Exercise material:
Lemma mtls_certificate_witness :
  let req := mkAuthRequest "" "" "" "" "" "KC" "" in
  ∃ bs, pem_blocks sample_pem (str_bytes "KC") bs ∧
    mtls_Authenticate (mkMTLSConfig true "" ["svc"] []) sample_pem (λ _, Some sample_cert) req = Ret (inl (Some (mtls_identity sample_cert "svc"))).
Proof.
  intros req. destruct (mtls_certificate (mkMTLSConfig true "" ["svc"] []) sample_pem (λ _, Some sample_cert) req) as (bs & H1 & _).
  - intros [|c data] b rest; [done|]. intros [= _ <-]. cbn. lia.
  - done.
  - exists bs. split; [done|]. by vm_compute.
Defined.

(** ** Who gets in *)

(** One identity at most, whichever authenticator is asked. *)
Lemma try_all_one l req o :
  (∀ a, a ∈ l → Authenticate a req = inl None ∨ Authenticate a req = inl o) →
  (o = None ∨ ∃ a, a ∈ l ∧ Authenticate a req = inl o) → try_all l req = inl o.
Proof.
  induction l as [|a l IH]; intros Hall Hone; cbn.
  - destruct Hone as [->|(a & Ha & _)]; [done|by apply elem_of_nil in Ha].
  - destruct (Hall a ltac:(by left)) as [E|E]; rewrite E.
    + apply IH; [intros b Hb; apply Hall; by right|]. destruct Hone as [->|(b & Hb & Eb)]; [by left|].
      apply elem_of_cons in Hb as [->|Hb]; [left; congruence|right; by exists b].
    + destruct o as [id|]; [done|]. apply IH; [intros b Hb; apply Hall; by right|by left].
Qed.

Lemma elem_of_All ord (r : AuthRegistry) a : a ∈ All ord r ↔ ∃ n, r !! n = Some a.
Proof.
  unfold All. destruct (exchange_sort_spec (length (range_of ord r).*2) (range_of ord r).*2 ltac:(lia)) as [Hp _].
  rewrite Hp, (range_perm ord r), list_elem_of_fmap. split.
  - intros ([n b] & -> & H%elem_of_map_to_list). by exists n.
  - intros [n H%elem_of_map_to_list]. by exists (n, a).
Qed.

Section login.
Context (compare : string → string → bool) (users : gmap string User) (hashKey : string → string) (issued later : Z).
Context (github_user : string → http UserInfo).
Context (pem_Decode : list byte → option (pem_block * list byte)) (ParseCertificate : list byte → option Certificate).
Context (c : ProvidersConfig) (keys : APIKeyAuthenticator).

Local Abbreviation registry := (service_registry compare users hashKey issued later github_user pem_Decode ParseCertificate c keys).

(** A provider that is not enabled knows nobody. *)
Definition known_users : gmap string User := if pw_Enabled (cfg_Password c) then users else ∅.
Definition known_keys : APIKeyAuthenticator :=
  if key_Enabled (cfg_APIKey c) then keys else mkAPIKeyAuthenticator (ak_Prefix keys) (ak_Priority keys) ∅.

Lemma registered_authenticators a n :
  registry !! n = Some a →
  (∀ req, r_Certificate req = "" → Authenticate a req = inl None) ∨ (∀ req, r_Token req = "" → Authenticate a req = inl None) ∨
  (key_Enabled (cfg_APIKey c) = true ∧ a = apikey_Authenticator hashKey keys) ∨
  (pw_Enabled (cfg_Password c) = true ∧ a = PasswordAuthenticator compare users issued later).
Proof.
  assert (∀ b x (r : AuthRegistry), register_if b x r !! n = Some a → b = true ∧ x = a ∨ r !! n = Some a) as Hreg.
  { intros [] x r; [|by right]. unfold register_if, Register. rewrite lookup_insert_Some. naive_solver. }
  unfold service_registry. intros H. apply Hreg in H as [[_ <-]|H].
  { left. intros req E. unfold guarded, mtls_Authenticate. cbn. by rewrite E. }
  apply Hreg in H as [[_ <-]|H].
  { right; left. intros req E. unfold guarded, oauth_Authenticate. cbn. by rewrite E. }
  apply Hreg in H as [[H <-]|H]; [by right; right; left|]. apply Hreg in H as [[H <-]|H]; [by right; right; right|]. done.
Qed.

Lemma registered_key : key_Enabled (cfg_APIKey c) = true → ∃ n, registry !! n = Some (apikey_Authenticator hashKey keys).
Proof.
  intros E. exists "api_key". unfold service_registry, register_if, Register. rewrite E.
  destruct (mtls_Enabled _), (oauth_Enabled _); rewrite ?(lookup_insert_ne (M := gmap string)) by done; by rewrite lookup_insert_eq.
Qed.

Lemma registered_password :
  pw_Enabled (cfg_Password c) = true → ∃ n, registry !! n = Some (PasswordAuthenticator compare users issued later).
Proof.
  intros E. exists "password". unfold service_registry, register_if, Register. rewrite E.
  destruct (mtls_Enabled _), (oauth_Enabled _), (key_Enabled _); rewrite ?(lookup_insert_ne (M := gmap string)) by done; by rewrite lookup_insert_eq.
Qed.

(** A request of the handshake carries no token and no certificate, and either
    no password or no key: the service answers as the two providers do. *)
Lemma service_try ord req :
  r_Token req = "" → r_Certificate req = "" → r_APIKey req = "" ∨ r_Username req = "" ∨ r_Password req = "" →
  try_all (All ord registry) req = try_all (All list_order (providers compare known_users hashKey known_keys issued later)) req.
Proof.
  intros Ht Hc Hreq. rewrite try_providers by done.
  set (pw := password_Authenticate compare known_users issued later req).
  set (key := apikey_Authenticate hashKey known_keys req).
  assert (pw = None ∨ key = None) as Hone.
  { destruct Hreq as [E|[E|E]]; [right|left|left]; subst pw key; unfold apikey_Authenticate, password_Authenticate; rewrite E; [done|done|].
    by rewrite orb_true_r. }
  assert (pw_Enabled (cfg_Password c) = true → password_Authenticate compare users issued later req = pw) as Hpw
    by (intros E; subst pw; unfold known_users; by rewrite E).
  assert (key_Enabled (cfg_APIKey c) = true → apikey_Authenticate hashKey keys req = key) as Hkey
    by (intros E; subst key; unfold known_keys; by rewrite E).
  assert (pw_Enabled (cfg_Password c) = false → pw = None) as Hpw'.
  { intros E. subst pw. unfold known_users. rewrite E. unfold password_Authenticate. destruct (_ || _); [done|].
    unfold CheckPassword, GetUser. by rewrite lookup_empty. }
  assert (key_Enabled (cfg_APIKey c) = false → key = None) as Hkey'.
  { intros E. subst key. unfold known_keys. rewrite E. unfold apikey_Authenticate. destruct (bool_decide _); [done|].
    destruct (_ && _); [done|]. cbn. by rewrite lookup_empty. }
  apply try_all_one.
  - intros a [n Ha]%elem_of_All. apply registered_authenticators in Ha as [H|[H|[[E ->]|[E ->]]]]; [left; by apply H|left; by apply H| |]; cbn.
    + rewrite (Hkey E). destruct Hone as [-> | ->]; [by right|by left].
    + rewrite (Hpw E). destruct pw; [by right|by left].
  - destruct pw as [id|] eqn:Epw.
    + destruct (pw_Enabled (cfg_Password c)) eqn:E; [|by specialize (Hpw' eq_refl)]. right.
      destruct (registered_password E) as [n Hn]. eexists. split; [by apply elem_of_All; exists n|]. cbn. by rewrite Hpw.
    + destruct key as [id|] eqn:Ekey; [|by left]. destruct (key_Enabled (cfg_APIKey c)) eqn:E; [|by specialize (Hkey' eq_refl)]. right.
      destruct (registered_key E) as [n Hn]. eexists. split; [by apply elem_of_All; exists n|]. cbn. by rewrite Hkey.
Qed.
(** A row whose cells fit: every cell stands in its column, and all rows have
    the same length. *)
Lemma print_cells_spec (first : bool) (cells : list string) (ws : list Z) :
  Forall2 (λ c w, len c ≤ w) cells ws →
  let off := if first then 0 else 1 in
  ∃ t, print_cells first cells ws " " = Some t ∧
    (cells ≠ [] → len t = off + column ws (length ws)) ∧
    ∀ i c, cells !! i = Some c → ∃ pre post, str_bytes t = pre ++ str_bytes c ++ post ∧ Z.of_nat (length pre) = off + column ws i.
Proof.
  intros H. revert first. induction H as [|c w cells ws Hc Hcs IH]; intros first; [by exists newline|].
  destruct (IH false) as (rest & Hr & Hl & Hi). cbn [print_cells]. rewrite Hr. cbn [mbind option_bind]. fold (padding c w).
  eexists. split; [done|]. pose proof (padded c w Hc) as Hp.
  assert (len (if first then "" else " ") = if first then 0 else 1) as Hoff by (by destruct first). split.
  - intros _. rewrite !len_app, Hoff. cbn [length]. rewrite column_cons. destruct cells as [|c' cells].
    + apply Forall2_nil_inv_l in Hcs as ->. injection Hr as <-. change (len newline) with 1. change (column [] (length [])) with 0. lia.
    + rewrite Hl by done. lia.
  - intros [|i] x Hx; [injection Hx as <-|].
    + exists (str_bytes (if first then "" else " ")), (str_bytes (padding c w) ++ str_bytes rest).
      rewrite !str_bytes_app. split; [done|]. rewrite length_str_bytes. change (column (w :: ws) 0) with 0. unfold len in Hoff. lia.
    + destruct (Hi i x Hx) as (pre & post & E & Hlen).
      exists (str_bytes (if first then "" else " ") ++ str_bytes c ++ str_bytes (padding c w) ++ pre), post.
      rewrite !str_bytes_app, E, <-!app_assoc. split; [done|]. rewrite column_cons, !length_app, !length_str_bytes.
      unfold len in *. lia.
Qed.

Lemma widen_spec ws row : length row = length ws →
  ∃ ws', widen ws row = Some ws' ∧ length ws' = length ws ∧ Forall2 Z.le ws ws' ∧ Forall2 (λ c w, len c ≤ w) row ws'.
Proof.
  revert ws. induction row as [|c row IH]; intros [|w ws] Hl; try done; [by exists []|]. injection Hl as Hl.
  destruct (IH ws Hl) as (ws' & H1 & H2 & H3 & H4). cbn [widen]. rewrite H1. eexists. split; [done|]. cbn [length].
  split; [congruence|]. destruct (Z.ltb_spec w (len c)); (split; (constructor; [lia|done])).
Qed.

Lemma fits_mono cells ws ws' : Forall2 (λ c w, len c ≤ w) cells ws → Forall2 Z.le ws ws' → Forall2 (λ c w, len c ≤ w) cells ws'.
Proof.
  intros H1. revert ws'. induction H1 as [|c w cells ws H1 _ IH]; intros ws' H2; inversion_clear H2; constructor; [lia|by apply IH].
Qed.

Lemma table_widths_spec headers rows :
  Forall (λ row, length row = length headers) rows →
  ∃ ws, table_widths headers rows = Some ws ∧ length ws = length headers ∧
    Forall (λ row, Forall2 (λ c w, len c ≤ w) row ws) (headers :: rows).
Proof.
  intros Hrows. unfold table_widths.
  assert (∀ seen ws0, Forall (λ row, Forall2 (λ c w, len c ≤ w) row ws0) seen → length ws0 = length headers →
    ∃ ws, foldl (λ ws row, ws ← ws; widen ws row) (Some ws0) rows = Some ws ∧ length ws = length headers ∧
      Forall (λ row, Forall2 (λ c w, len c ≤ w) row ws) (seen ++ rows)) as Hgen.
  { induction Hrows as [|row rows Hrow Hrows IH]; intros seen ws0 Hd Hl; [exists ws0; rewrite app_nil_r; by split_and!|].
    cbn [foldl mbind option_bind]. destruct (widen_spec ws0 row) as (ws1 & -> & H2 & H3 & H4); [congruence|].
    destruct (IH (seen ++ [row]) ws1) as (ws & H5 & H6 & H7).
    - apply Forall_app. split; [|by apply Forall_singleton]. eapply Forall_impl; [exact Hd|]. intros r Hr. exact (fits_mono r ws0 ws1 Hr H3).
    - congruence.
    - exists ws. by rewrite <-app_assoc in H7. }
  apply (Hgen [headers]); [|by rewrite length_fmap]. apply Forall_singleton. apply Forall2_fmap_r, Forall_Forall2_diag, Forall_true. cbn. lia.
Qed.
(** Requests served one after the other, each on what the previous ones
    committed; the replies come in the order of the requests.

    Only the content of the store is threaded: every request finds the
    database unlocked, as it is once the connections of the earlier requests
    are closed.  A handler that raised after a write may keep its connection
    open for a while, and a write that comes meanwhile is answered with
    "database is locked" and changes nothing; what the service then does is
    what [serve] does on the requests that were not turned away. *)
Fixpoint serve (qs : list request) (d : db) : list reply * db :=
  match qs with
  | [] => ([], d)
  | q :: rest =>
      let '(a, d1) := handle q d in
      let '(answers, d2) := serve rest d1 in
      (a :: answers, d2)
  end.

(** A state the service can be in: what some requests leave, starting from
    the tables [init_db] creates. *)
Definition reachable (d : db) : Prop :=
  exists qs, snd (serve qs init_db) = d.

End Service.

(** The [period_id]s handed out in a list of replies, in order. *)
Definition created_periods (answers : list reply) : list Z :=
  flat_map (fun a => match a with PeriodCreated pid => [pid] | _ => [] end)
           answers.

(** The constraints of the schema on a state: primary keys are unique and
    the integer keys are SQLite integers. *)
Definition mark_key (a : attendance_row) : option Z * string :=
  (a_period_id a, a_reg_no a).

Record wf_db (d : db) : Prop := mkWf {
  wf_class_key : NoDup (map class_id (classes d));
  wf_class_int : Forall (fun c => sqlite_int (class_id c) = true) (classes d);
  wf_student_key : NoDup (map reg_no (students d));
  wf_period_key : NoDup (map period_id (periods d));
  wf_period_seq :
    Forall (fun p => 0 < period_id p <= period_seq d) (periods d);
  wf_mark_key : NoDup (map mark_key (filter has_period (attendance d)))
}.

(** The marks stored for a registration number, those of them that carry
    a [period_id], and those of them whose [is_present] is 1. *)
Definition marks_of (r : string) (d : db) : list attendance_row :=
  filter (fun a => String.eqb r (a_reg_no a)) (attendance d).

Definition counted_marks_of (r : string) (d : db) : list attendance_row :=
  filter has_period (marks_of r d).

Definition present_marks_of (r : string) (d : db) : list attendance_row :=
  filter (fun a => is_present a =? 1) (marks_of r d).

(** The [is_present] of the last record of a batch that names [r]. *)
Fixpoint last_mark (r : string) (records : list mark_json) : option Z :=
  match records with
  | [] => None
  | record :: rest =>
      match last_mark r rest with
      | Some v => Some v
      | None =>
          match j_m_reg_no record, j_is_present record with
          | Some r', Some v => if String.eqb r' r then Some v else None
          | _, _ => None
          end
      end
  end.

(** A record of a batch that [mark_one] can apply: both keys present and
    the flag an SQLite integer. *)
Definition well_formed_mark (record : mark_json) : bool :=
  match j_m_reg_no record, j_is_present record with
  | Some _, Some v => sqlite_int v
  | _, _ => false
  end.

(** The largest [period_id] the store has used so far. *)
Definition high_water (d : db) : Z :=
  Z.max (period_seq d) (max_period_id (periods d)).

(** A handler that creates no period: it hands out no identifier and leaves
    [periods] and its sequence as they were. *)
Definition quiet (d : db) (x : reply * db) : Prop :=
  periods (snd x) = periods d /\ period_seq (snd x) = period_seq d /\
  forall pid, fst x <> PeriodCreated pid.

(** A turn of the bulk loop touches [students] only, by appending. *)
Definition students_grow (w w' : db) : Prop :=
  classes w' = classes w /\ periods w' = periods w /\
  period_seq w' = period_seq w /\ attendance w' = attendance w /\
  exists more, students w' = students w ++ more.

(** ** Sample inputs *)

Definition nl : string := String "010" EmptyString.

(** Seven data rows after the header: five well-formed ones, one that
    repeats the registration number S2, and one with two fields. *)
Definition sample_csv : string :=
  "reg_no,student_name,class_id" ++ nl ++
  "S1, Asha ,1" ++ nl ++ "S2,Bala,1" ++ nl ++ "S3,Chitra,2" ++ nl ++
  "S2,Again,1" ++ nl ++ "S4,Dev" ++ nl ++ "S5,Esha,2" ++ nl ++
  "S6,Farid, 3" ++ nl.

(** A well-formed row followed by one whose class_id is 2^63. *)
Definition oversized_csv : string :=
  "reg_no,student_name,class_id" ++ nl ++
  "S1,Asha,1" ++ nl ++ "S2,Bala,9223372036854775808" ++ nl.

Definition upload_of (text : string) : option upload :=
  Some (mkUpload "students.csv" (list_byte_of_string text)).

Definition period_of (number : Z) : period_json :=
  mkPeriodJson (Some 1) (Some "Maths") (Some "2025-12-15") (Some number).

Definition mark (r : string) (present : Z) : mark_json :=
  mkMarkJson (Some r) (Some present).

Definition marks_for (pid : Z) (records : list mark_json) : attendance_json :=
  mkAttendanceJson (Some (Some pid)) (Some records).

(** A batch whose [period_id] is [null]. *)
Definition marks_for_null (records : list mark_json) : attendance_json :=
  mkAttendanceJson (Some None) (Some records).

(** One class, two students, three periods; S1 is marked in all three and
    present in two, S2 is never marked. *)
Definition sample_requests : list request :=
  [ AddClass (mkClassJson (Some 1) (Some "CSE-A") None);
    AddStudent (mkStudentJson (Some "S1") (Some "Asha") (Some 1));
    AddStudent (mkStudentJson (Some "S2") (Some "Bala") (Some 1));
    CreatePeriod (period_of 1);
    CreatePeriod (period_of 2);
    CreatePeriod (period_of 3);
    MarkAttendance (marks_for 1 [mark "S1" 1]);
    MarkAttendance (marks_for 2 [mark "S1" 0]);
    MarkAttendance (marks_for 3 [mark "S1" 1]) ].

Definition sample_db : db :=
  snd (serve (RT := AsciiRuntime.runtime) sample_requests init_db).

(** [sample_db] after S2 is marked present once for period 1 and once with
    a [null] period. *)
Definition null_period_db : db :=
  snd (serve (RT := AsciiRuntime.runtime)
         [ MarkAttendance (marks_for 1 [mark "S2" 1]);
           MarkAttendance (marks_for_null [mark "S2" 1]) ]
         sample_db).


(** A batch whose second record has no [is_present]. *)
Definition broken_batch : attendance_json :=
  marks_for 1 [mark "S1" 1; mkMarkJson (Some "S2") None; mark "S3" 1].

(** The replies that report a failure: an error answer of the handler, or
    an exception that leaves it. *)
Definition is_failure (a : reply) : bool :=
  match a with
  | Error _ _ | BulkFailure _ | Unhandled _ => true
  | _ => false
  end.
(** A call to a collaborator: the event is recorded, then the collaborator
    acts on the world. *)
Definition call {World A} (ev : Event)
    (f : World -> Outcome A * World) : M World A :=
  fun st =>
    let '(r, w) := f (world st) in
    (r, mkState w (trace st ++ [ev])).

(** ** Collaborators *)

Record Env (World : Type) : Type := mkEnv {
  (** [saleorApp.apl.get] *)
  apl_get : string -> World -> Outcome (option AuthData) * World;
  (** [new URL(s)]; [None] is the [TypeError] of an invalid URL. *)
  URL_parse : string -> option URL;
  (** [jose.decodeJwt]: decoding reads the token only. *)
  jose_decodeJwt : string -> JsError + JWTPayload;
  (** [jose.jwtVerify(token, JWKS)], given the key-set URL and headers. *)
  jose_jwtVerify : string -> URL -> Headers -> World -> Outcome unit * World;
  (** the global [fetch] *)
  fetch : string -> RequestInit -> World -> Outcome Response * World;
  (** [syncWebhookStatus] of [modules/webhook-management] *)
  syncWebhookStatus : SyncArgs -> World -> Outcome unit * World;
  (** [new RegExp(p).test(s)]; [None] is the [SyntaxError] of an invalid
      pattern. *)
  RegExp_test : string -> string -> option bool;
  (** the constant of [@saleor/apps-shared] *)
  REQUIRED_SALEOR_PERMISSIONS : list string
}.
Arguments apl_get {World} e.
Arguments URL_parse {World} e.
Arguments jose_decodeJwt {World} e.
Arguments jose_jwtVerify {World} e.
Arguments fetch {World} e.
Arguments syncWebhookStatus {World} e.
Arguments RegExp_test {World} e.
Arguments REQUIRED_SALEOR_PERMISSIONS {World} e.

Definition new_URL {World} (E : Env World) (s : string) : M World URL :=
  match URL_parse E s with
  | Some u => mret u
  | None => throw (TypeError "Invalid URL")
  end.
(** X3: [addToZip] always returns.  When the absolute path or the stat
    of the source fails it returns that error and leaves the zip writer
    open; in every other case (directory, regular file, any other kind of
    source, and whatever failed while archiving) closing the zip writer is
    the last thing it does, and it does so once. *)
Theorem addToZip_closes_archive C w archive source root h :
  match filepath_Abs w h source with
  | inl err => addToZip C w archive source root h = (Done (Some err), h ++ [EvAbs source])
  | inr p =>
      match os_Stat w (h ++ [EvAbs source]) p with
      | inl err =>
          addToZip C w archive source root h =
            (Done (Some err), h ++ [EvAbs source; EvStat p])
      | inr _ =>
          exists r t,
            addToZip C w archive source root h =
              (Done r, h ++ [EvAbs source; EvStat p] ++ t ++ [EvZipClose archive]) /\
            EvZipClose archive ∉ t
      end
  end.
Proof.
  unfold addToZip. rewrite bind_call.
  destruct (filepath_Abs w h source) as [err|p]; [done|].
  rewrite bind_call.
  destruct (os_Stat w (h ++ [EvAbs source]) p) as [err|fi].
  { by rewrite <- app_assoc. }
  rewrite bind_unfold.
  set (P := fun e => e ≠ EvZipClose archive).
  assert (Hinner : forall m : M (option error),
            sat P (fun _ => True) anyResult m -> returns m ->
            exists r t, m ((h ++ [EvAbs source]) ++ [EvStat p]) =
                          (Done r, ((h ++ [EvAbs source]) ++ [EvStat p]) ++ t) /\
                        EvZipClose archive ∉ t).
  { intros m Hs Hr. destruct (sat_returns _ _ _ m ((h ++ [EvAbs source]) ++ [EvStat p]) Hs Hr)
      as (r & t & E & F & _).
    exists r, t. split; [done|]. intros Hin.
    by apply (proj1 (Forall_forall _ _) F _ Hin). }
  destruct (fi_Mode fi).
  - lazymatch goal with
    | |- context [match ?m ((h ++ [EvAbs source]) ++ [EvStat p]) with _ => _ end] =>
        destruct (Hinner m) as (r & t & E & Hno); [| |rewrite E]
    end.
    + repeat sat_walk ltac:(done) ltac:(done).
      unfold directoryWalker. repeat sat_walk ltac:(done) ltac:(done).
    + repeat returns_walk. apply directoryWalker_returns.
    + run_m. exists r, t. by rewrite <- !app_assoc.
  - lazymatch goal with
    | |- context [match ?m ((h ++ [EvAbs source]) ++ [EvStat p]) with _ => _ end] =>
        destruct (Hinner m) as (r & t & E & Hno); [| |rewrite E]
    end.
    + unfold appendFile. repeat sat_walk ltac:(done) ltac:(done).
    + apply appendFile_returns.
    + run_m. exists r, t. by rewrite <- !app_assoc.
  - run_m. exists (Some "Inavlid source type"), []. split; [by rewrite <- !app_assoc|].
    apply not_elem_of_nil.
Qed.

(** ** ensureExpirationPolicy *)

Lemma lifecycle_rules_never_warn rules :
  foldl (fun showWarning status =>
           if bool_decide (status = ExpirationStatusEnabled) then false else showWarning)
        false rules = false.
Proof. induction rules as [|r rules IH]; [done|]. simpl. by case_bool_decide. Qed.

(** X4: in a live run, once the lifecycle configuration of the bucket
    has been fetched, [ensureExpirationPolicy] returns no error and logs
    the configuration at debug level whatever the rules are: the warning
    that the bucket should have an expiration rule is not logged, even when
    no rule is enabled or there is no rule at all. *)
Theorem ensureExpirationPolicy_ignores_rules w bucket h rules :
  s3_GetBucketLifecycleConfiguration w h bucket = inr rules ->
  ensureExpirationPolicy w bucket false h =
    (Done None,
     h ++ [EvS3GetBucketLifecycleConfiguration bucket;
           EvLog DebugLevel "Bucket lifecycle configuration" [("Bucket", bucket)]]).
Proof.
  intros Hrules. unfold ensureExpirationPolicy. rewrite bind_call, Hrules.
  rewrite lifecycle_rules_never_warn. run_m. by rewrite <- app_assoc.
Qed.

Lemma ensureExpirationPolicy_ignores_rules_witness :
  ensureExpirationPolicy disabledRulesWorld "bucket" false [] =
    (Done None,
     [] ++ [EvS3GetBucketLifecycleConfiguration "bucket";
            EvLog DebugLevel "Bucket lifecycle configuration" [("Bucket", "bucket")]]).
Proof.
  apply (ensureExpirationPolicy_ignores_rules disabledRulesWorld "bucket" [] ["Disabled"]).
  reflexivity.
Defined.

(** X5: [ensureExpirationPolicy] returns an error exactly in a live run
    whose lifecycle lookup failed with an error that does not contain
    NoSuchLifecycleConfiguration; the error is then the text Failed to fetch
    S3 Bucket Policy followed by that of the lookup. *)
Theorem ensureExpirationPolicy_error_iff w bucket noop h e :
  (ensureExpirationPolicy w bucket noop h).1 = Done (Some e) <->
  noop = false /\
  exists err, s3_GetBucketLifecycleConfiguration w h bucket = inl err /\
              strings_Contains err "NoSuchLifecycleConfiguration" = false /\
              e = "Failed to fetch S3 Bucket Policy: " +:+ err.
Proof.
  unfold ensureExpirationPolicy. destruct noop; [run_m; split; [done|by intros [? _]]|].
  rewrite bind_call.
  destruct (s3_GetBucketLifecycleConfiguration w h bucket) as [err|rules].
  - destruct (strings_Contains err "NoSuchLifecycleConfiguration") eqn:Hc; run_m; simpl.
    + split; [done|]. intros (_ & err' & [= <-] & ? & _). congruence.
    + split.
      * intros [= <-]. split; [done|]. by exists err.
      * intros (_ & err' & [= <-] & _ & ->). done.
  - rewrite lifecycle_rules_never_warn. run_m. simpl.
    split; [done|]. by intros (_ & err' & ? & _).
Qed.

Your task: Word for word, quote the lines of the material from the first line through the line with "Context (c : ProvidersConfig)", both ends included.

Exercise solution:
Lemma mtls_certificate_witness :
  let req := mkAuthRequest "" "" "" "" "" "KC" "" in
  ∃ bs, pem_blocks sample_pem (str_bytes "KC") bs ∧
    mtls_Authenticate (mkMTLSConfig true "" ["svc"] []) sample_pem (λ _, Some sample_cert) req = Ret (inl (Some (mtls_identity sample_cert "svc"))).
Proof.
  intros req. destruct (mtls_certificate (mkMTLSConfig true "" ["svc"] []) sample_pem (λ _, Some sample_cert) req) as (bs & H1 & _).
  - intros [|c data] b rest; [done|]. intros [= _ <-]. cbn. lia.
  - done.
  - exists bs. split; [done|]. by vm_compute.
Defined.

(** ** Who gets in *)

(** One identity at most, whichever authenticator is asked. *)
Lemma try_all_one l req o :
  (∀ a, a ∈ l → Authenticate a req = inl None ∨ Authenticate a req = inl o) →
  (o = None ∨ ∃ a, a ∈ l ∧ Authenticate a req = inl o) → try_all l req = inl o.
Proof.
  induction l as [|a l IH]; intros Hall Hone; cbn.
  - destruct Hone as [->|(a & Ha & _)]; [done|by apply elem_of_nil in Ha].
  - destruct (Hall a ltac:(by left)) as [E|E]; rewrite E.
    + apply IH; [intros b Hb; apply Hall; by right|]. destruct Hone as [->|(b & Hb & Eb)]; [by left|].
      apply elem_of_cons in Hb as [->|Hb]; [left; congruence|right; by exists b].
    + destruct o as [id|]; [done|]. apply IH; [intros b Hb; apply Hall; by right|by left].
Qed.

Lemma elem_of_All ord (r : AuthRegistry) a : a ∈ All ord r ↔ ∃ n, r !! n = Some a.
Proof.
  unfold All. destruct (exchange_sort_spec (length (range_of ord r).*2) (range_of ord r).*2 ltac:(lia)) as [Hp _].
  rewrite Hp, (range_perm ord r), list_elem_of_fmap. split.
  - intros ([n b] & -> & H%elem_of_map_to_list). by exists n.
  - intros [n H%elem_of_map_to_list]. by exists (n, a).
Qed.

Section login.
Context (compare : string → string → bool) (users : gmap string User) (hashKey : string → string) (issued later : Z).
Context (github_user : string → http UserInfo).
Context (pem_Decode : list byte → option (pem_block * list byte)) (ParseCertificate : list byte → option Certificate).
Context (c : ProvidersConfig) (keys : APIKeyAuthenticator).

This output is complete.